--- START ---
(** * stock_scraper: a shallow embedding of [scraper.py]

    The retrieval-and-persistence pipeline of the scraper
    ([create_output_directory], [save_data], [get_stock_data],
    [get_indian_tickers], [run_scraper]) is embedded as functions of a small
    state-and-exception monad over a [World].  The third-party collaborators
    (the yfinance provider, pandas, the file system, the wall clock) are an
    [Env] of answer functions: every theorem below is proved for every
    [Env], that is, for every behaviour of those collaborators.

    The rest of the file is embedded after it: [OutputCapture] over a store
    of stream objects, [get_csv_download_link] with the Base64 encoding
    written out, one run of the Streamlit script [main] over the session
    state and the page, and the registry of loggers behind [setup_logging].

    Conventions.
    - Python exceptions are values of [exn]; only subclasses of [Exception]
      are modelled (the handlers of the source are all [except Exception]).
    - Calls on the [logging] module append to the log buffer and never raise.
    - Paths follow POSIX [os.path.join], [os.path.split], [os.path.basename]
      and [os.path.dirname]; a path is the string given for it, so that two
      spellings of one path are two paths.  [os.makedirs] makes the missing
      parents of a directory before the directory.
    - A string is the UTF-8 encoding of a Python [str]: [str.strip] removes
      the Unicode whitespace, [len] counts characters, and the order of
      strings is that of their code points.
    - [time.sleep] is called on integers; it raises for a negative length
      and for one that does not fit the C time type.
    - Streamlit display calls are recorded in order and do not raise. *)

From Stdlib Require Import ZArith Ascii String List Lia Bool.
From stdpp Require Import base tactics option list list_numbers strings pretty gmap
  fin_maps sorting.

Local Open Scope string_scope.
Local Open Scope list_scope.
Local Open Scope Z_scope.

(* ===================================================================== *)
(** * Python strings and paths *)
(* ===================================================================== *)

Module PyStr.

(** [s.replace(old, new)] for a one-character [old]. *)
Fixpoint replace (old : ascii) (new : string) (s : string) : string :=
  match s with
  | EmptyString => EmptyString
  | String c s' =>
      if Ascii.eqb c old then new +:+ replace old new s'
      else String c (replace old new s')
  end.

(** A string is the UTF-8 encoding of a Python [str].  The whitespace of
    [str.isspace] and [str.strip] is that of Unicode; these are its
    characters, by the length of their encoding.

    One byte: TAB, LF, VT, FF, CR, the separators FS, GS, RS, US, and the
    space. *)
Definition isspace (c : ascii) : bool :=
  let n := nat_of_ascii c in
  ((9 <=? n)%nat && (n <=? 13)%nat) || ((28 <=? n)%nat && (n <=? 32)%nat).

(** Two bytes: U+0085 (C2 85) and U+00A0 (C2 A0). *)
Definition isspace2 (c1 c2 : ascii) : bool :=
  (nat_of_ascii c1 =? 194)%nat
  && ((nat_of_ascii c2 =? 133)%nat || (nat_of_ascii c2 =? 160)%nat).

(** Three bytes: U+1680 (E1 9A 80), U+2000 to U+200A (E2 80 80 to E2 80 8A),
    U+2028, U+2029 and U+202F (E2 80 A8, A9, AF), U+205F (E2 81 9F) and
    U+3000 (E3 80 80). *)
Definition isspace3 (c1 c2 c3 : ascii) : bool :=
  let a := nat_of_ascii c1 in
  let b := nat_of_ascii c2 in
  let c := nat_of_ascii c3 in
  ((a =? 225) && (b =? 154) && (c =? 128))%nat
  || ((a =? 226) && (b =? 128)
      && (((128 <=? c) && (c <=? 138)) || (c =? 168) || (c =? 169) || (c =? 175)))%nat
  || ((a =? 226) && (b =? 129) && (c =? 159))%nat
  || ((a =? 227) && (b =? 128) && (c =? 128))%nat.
--- END ---
● **About this exercise**: Locate "One byte: TAB, LF, VT, FF, CR, the" in the data above. Then repeat, exactly, its line and each line after it through the last, adding nothing.

● **Written response**:
    One byte: TAB, LF, VT, FF, CR, the separators FS, GS, RS, US, and the
    space. *)
Definition isspace (c : ascii) : bool :=
  let n := nat_of_ascii c in
  ((9 <=? n)%nat && (n <=? 13)%nat) || ((28 <=? n)%nat && (n <=? 32)%nat).

(** Two bytes: U+0085 (C2 85) and U+00A0 (C2 A0). *)
Definition isspace2 (c1 c2 : ascii) : bool :=
  (nat_of_ascii c1 =? 194)%nat
  && ((nat_of_ascii c2 =? 133)%nat || (nat_of_ascii c2 =? 160)%nat).

(** Three bytes: U+1680 (E1 9A 80), U+2000 to U+200A (E2 80 80 to E2 80 8A),
    U+2028, U+2029 and U+202F (E2 80 A8, A9, AF), U+205F (E2 81 9F) and
    U+3000 (E3 80 80). *)
Definition isspace3 (c1 c2 c3 : ascii) : bool :=
  let a := nat_of_ascii c1 in
  let b := nat_of_ascii c2 in
  let c := nat_of_ascii c3 in
  ((a =? 225) && (b =? 154) && (c =? 128))%nat
  || ((a =? 226) && (b =? 128)
      && (((128 <=? c) && (c <=? 138)) || (c =? 168) || (c =? 169) || (c =? 175)))%nat
  || ((a =? 226) && (b =? 129) && (c =? 159))%nat
  || ((a =? 227) && (b =? 128) && (c =? 128))%nat.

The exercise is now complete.